## Required action
Copy exactly the lines of the material below, starting with the first and including the line that holds "DelayFrom : R -> Z -> Z;".

>>>>

(* ===== verification/TokenBucket.v ===== *)
(** * Token bucket limiter: infra/ratelimit/zone/local/token_bucket.go

    The bucket itself is [golang.org/x/time/rate.Limiter], which is not part of
    the repository: it is the class [RateLimiter], with the documented laws in
    [RateLimiterLaws].  The file models what the repository adds: the emission
    interval, the reservation that is cancelled on refusal, and the status. *)
From stdpp Require Import prelude strings list.
From Stdlib Require Import ZArith Lia.
From S2P Require Import Prelude Float64 Rate Status.
Local Open Scope Z_scope.
Local Open Scope go_scope.

Module TokenBucket.

(** [L] limiters, [R] reservations. *)
Class RateLimiter (L R : Type) := {
  (** [rate.NewLimiter(rate.Every(interval), burst)] *)
  NewLimiter : Z -> Z -> L;
  ReserveN : L -> Z -> Z -> R * L;
  DelayFrom : R -> Z -> Z;
  CancelAt : L -> R -> Z -> L;
  Burst : L -> Z;
  TokensAt : L -> Z -> Float64.f64
}.

(** The burst is fixed at construction; a delay is never negative. *)
Class RateLimiterLaws (L R : Type) `{RateLimiter L R} := {
  Burst_new : forall i b, Burst (NewLimiter i b) = b;
  Burst_reserve : forall l d n, Burst (snd (ReserveN l d n)) = Burst l;
  Burst_cancel : forall l r d, Burst (CancelAt l r d) = Burst l;
  DelayFrom_nonneg : forall l d n, 0 <= DelayFrom (fst (ReserveN l d n)) d <= max_int64
}.

Section Bucket.
Context {L R : Type} `{!RateLimiter L R}.

Record tokenBucket := mkTB { limit : Rate.Rate; bucket : L }.

Definition newTokenBucket (limit : Rate.Rate) (burst : Z) : tokenBucket :=
  let burst := Z.max burst 1 in
  let emission :=
    if 0 <? Rate.Limit limit then i64 (Z.quot (Rate.Window limit) (Rate.Limit limit)) else 0 in
  mkTB limit (NewLimiter emission burst).

Definition requestAt (c : tokenBucket) (date cost : Z) : outcome (Status.Status * tokenBucket) :=
  let cost := Z.max cost 1 in
  let '(req, b) := ReserveN (bucket c) date cost in
  let retry := DelayFrom req date in
  let allow := retry =? 0 in
  let b := if allow then b else CancelAt b req date in
  let rate := limit c in
  let burst := Burst b in
  if Rate.Limit rate =? 0 then Panic "integer divide by zero"
  else
    let every := i64 (Z.quot (Rate.Window rate) (Rate.Limit rate)) in
    if negb allow then
      Ret (Status.mkStatus date (u32 burst) 0 0 (i64 (i64 (every * burst) - retry)) retry,
           mkTB rate b)
    else
      let tokens := TokensAt b date in
      let taken := Float64.fsub (Float64.of_Z burst) tokens in
      let reset := i64 (Float64.ftrunc (Float64.fmul (Float64.of_Z every) taken)) in
      Ret (Status.mkStatus date (u32 burst) cost (u32 (Float64.ftrunc tokens)) reset 0,
           mkTB rate b).

Context `{!RateLimiterLaws L R}.

(** The quota of the bucket, kept by every request. *)
Definition tb_wf (c : tokenBucket) : Prop :=
  0 < Rate.Limit (limit c) <= max_int64 /\ 1 <= Burst (bucket c) < 2 ^ 32.

Lemma newTokenBucket_wf rate burst :
  0 < Rate.Limit rate <= max_int64 -> burst < 2 ^ 32 -> tb_wf (newTokenBucket rate burst).
Proof. intros. unfold tb_wf. simpl. rewrite Burst_new. lia. Qed.

(** A token-bucket request is all or nothing and never divides by zero: on a
    bucket with a positive limit it returns a status that either grants the
    whole cost (at least one) with no retry delay, or grants nothing and asks
    to retry after exactly the delay of the reservation, which it has
    cancelled; the quota is the burst in both cases and the bucket stays
    well-formed. *)
Theorem token_bucket_request c date cost :
  tb_wf c ->
  exists st c', requestAt c date cost = Ret (st, c') /\ tb_wf c' /\
    Status.Limit st = Burst (bucket c) /\
    let delay := DelayFrom (fst (ReserveN (bucket c) date (Z.max cost 1))) date in
    (delay = 0 -> Status.Allowed st = Z.max cost 1 /\ Status.RetryAfter st = 0) /\
    (delay <> 0 -> Status.Allowed st = 0 /\ Status.RetryAfter st = delay /\ 0 < delay /\
       bucket c' = CancelAt (snd (ReserveN (bucket c) date (Z.max cost 1)))
                     (fst (ReserveN (bucket c) date (Z.max cost 1))) date).
Proof.
  intros [HL HB]. unfold requestAt.
  pose proof (Burst_reserve (bucket c) date (Z.max cost 1)) as Hb.
  pose proof (DelayFrom_nonneg (bucket c) date (Z.max cost 1)) as Hd.
  destruct (ReserveN (bucket c) date (Z.max cost 1)) as [r b]. simpl in *.
  destruct (Z.eqb_spec (Rate.Limit (limit c)) 0); [lia|].
  destruct (Z.eqb_spec (DelayFrom r date) 0) as [E|E]; simpl;
    eexists _, _; (split; [done|]); unfold tb_wf; simpl;
    rewrite ?Burst_cancel, Hb, wrap_unsigned_small by lia; split_and!; try done; try lia;
    intros ?; split_and!; done || lia.
Qed.

(** The reset time of a refusal contradicts its retry time: [ResetAfter] is
    the refill time of a full bucket minus [RetryAfter], so the longer the
    client has to wait, the sooner the limit claims to be fresh; once the wait
    is more than half of the refill time, [ResetAfter] is smaller than
    [RetryAfter], and negative once it is more than all of it. *)
Theorem denied_reset_before_retry c date cost st c' :
  tb_wf c -> 0 < Rate.Window (limit c) ->
  Rate.Window (limit c) * Burst (bucket c) <= max_int64 ->
  requestAt c date cost = Ret (st, c') -> Status.Allowed st = 0 ->
  let refill := Rate.Window (limit c) / Rate.Limit (limit c) * Burst (bucket c) in
  Status.ResetAfter st = refill - Status.RetryAfter st /\
  (refill < 2 * Status.RetryAfter st -> Status.ResetAfter st < Status.RetryAfter st) /\
  (refill < Status.RetryAfter st -> Status.ResetAfter st < 0).
Proof.
  intros [HL HB] HW HM Hreq Hden. unfold requestAt in Hreq.
  pose proof (Burst_reserve (bucket c) date (Z.max cost 1)) as Hb.
  pose proof (DelayFrom_nonneg (bucket c) date (Z.max cost 1)) as Hd.
  destruct (ReserveN (bucket c) date (Z.max cost 1)) as [r b]. simpl in *.
  destruct (Z.eqb_spec (Rate.Limit (limit c)) 0); [lia|].
  destruct (Z.eqb_spec (DelayFrom r date) 0); simplify_eq/=; [lia|].
  rewrite Burst_cancel, Hb. unfold max_int64 in *.
  rewrite Z.quot_div_nonneg by lia.
  assert (0 <= Rate.Window (limit c) / Rate.Limit (limit c)) by (apply Z.div_pos; lia).
  assert (Rate.Window (limit c) / Rate.Limit (limit c) <= Rate.Window (limit c))
    by (apply Z.div_le_upper_bound; nia).
  rewrite (wrap_signed_small 64 (Rate.Window _ / _)) by nia.
  rewrite (wrap_signed_small 64 (_ * Burst _)) by nia.
  rewrite wrap_signed_small by nia. lia.
Qed.

End Bucket.
Arguments tokenBucket : clear implicits.

(** ** A concrete limiter, for the witnesses: tokens refill by one per interval *)
Module Simple.

Record bucket_state := mkB { interval : Z; burst : Z; tokens : Z; last : Z }.

Definition refill (l : bucket_state) (date : Z) : Z :=
  if interval l <=? 0 then burst l
  else Z.min (burst l) (tokens l + (date - last l) / interval l).

(** A reservation is granted ([None]) or delayed. *)
Definition reserve (l : bucket_state) (date n : Z) : option Z * bucket_state :=
  let have := refill l date in
  if n <=? have then (None, mkB (interval l) (burst l) (have - n) date)
  else (Some (Z.max 1 (Z.min max_int64 ((n - have) * interval l))), l).

End Simple.

#[export] Instance simple_limiter : RateLimiter Simple.bucket_state (option Z) := {
  NewLimiter i b := Simple.mkB i b b 0;
  ReserveN := Simple.reserve;
  DelayFrom r _ := default 0 r;
  CancelAt l _ _ := l;
  Burst := Simple.burst;
  TokensAt l d := Float64.of_Z (Simple.refill l d)
}.

#[export] Instance simple_limiter_laws : RateLimiterLaws Simple.bucket_state (option Z).
Proof.
  split; try done.
  - intros l d n. simpl. unfold Simple.reserve. by case_match.
  - intros l d n. simpl. unfold Simple.reserve. case_match; simpl; unfold max_int64; lia.
Qed.

Lemma token_bucket_request_witness :
  let c : tokenBucket Simple.bucket_state := newTokenBucket (Rate.mkRate 10 Rate.Second) 2 in
  exists st c', requestAt c 5 2 = Ret (st, c') /\ tb_wf c' /\
    Status.Limit st = 2 /\ Status.Allowed st = 2.
Proof.
  intros c. destruct (token_bucket_request c 5 2) as (st & c' & E & Hwf & HL & Hok & _).
  - apply newTokenBucket_wf; vm_compute; intuition discriminate.
  - exists st, c'. split; [done|]. split; [done|]. split; [done|]. by apply Hok.
Defined.

Lemma denied_reset_before_retry_witness :
  let c : tokenBucket Simple.bucket_state :=
    mkTB (Rate.mkRate 10 Rate.Second) (Simple.mkB 100000000 1 0 0) in
  exists st c', requestAt c 5 1 = Ret (st, c') /\ Status.ResetAfter st < Status.RetryAfter st.
Proof.
  intros c. eexists _, _. split; [reflexivity|].
  eapply (denied_reset_before_retry c 5 1 _ _); try reflexivity;
    vm_compute; intuition discriminate.
Defined.

End TokenBucket.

<<<<

## Result of the exercise
(* ===== verification/TokenBucket.v ===== *)
(** * Token bucket limiter: infra/ratelimit/zone/local/token_bucket.go

    The bucket itself is [golang.org/x/time/rate.Limiter], which is not part of
    the repository: it is the class [RateLimiter], with the documented laws in
    [RateLimiterLaws].  The file models what the repository adds: the emission
    interval, the reservation that is cancelled on refusal, and the status. *)
From stdpp Require Import prelude strings list.
From Stdlib Require Import ZArith Lia.
From S2P Require Import Prelude Float64 Rate Status.
Local Open Scope Z_scope.
Local Open Scope go_scope.

Module TokenBucket.

(** [L] limiters, [R] reservations. *)
Class RateLimiter (L R : Type) := {
  (** [rate.NewLimiter(rate.Every(interval), burst)] *)
  NewLimiter : Z -> Z -> L;
  ReserveN : L -> Z -> Z -> R * L;
  DelayFrom : R -> Z -> Z;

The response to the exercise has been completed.